Dengan kapasitas Indonesia saat ini, semua ingredients untuk itu sudah tersedia, tinggal menunggu kecanggihan diplomasi pemerintah. Sebab di era Soekarno, pemerintah Indonesia tak sudi tunduk pada kemauan bangsa-bangsa kolonial. Soekarno bahkan menggemparkan Sidang Umum PBB ketika ia memperkenalkan Pancasila, bagaikan seorang mahaguru yang sedang mengajari bangsa-bangsa untuk To Build the World Anew!
Di era Soeharto pun pamor politik luar negeri Indonesia sangat kuat, bahkan IGGI dibubarkan, meski kemudian negara kita diutak-atik oleh IMF. Tapi kecanggihan diplomasi Indonesia diakui dunia ketika menjadi interlocutor konflik Kamboja dan Co-host Paris International Conference on Cambodia.
Kecanggihan diplomasi seperti itu sangat dirindukan di masa sekarang. Tak perlu kita timid―seolah tak berani tampil sesuai kekuatan dalam negeri yang justru diakui dunia. McKinsey memprediksikan Indonesia akan menjadi ekonomi terbesar ke-7 di dunia setelah tahun 2030. Tapi benar apa kata Soekarno, “Kekurangan kita adalah kurang percaya diri.”
Rakyat Indonesia sedang menilai, sejauh mana pemerintah konsisten menegakkan kedaulatan negara dan bangsa sehubungan dengan rencana kehadiran tim U-20 Israel. Juga sejauh mana pemerintah bisa membalikkan polemik ini menjadi kesempatan untuk meningkatkan pamor politik luar negeri kita di mata dunia.

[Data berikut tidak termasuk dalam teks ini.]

(** ** Instances *)

Definition demo_route_api : @RouteApi demo_tycho demo_tokens := {|
  Chain := N;
  Chain_id := id;
  chain_native_token := λ _, native_token_address;
  chain_wrapped_native_token := λ _, "WWWWWWWWWWWWWWWWWWWW";
  component_id := fst;
  Bytes_from_str := Ok;
  Bytes_to_string := id;
  Bytes_lower_hex := id;
  BigUint_from_str := parse_u64;
  BigUint_to_string := u64_to_string;
  to_bytes_be := demo_to_bytes;
  U256_from_be_slice := bytes_value;
|}.

#[local] Existing Instance demo_route_api.

Definition demo_route_laws : @RouteApiLaws demo_tycho demo_tokens demo_route_api.
Proof.
  split; intros n; cbn [to_bytes_be U256_from_be_slice demo_route_api]; unfold demo_to_bytes.
  - rewrite low_bytes_length. destruct (N.ltb_spec n (2 ^ 256)); split; intros; (done || lia).
  - intros Hn. destruct (N.ltb_spec n (2 ^ 256)); [|lia]. by apply bytes_value_low.
Defined.

Definition demo_amount_out (state amount : N) (token_in token_out : string) :
    result string (N * N) :=
  if (state =? 0)%N then Err "empty" else Ok (amount * state, state - 1)%N.

Definition demo_route_sim : @RouteSim demo_tycho demo_tokens demo_route_api := {|
  get_amount_out := demo_amount_out;
  BebopClient := unit;
  HashflowClient := unit;
  LiquoriceClient := unit;
  BebopClient_new := λ _ _ _ _ _ _ _, Ok tt;
  HashflowClient_new := λ _ _ _ _ _ _ _ _, Ok tt;
  LiquoriceClient_new := λ _ _ _ _ _ _ _ _ _, Ok tt;
  with_bebop_client := λ state, Some (λ _, state);
  with_hashflow_client := λ _, None;
  with_liquorice_client := λ _, None;
|}.

#[local] Existing Instances demo_route_laws demo_route_sim.

Definition demo_route_encoder :
  @RouteEncoder demo_tycho demo_tokens demo_route_api demo_route_sim := {|
  CommonProtocolComponent := string * string;
  common_component := id;
  BigUint_to_f64 := λ n, Some (binary_normalize 53 1024 (Z.of_N n) 0 false);
  Address := string;
  EncodingError := string;
  is_invalid_input := λ _, true;
  EncodingError_to_string := id;
  bytes_to_address := Ok;
  abi_encode_approve := λ spender amount, spender +:+ u64_to_string amount;
  abi_encode_split_params := λ amount _ _ min _ _ _ receiver _ swaps,
    u64_to_string amount +:+ u64_to_string min +:+ receiver +:+ swaps;
  abi_encode_params := λ amount _ _ min _ _ receiver _ swaps,
    u64_to_string amount +:+ u64_to_string min +:+ receiver +:+ swaps;
  SwapEncoderRegistry := unit;
  registry_with_default_encoders := λ _, Ok tt;
  EncodedSolution := string;
  es_permit_is_some := λ _, false;
  es_function_signature := λ _, "splitSwap(uint256)";
  es_interacting_with := λ _, "RRRRRRRRRRRRRRRRRRRR";
  es_swaps := id;
  es_n_tokens := λ _, 3%N;
|}.

#[local] Existing Instance demo_route_encoder.

Definition demo_tycho_encoder : TychoEncoder := λ solutions,
  Ok (map (λ solution, String.concat ";" (map sw_token_in (so_swaps solution))) solutions).

(** ** A request *)

Definition token_a : string := "AAAAAAAAAAAAAAAAAAAA".
Definition token_b : string := "BBBBBBBBBBBBBBBBBBBB".
Definition token_c : string := "CCCCCCCCCCCCCCCCCCCC".

Definition demo_swap (pool token_in token_out : string) (split : u32) : PoolSwapDraft :=
  {| psd_pool := {| pr_protocol := "uniswap_v2"; pr_component_id := pool;
                    pr_pool_address := None |};
     psd_token_in := token_in; psd_token_out := token_out; psd_split_bps := split |}.

(** Pool [p1] is used at both depths, and by both segments. *)
Definition demo_route_request : RouteEncodeRequest :=
  {| re_chain_id := 1;
     re_token_in := token_a;
     re_token_out := token_c;
     re_amount_in := "1001";
     re_min_amount_out := "50000";
     re_settlement_address := " SSSSSSSSSSSSSSSSSSSS ";
     re_tycho_router_address := "RRRRRRRRRRRRRRRRRRRR";
     re_swap_kind := MegaSwap;
     re_segments :=
       [{| sd_kind := MultiSwap; sd_share_bps := 6000;
           sd_hops :=
             [{| hd_token_in := token_a; hd_token_out := token_b;
                 hd_swaps := [demo_swap "p1" token_a token_b 3333;
                              demo_swap "p3" token_a token_b 0] |};
              {| hd_token_in := token_b; hd_token_out := token_c;
                 hd_swaps := [demo_swap "p1" token_b token_c 0] |}] |};
        {| sd_kind := SimpleSwap; sd_share_bps := 0;
           sd_hops :=
             [{| hd_token_in := token_a; hd_token_out := token_c;
                 hd_swaps := [demo_swap "p1" token_a token_c 0] |}] |}];
     re_request_id := Some "request";
     re_estimated_amount_in := None |}.

Definition demo_route_update : TychoUpdate :=
  {| tu_block_number_or_timestamp := 7;
     tu_states := [("p1", 11%N); ("p3", 12%N)];
     tu_new_pairs := [("p1", ("uniswap_v2", "AB")); ("p3", ("uniswap_v3", "AB"))];
     tu_removed_pairs := [];
     tu_sync_states := [] |}.

(** The native store, with the tokens of the request. *)
Definition demo_route_store : StateStore :=
  let s := (apply_update demo_route_update demo_store demo_first).2 in
  let tokens : gmap string string :=
    list_to_map (map (λ t, (t, t)) [token_a; token_b; token_c]) in
  publish (set_tokens tokens (ss_published s)) s.

Definition demo_vm_store : StateStore :=
  (apply_update
     {| tu_block_number_or_timestamp := 7; tu_states := [("v1", 9%N)];
        tu_new_pairs := [("v1", ("vm:curve", "AB"))]; tu_removed_pairs := [];
        tu_sync_states := [] |} demo_store demo_first).2.

Definition demo_route_app : AppState :=
  {| app_chain_id := 1; app_native_subscription := demo_subscription;
     app_vm_subscription := subscription_default; app_rfq_subscription := subscription_default;
     app_native_state_store := demo_route_store; app_vm_state_store := demo_first;
     app_rfq_state_store := demo_first;
     app_native_stream_health := record_progress 100 7 (mark_started 50 health_default);
     app_vm_stream_health := health_default; app_rfq_stream_health := health_default;
     app_vm_stream := {| vs_rebuilding := false; vs_restart_count := 0; vs_last_error := None;
                         vs_rebuild_started_at := None |};
     app_configured_vm := true; app_configured_rfq := false;
     app_enable_vm_pools := false; app_enable_rfq_pools := false;
     app_native_progress_lease := from_secs 30; app_optional_backend_stale := from_secs 30 |}.

Definition demo_world (n : nat) : RouteWorld :=
  {| rw_now := 200; rw_app := demo_route_app; rw_tokens := demo_store;
     rw_fetch_token := λ _, Ok None; rw_worker_failure := None |}.

Definition demo_route_settings : RouteSettings :=
  {| set_erc4626_deposits_enabled := false; set_erc4626_pair_policies := [];
     set_native_token_protocol_allowlist := ["uniswap_v4"] |}.

Definition demo_server : RouteServer :=
  {| rv_chain := 1%N; rv_settings := demo_route_settings;
     rv_rfq_client_config :=
       {| rc_tvl_threshold := f64_one; rc_bebop_user := ""; rc_bebop_key := "";
          rc_hashflow_user := ""; rc_hashflow_key := ""; rc_liquorice_user := "";
          rc_liquorice_key := "" |};
     rv_request_timeout := from_secs 3;
     rv_reset_allowance_tokens := {[1%N := {[token_a]}]} |}.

Sebab kepatuhan kita pada konstutisi bukan hanya agar “penjajahan di atas dunia harus dihapuskan”, melainkan lebih jauh dari itu, “ikut melaksanakan ketertiban dunia yang berdasarkan kemerdekaan, perdamaian abadi, dan keadilan sosial.”
Saya membayangkan, andaikan saja Soekarno masih hidup, mungkin semua menteri Kabinet akan dipanggil dan disemprot, atau mungkin juga ada yang sudah dipecat, karena tak mampu tegas seperti dia.
Dalam konteks diplomasi internasional di masa sekarang, suatu negara boleh saja berseberangan dengan negara lain dalam hal-hal tertentu, tetapi tetap bisa bekerja sama dalam banyak bidang lainnya. Karena kepentingan dalam negeri dan kedaulatan menjadi acuan yang konsisten ditegakkan.
Hubungan Indonesia-Israel pun demikian. Dalam bidang teknologi, misalnya, satu tim profesional teknologi yang beranggotakan enam orang dari Israel-Asia Center yang dipimpin oleh Rebecca Zeffert berkunjung ke Jakarta selama enam hari pada Juli 2022 untuk mengeksplorasi peluang investasi, bisnis teknologi, dan inisiatif dampak sosial.
Israel-Asia Center juga mengadakan diskusi online dengan hampir 100 peserta dari Israel dan Indonesia, tapi di situ tak ada lagu Hatikva dinyanyikan, tak ada bendera Israel dikibarkan.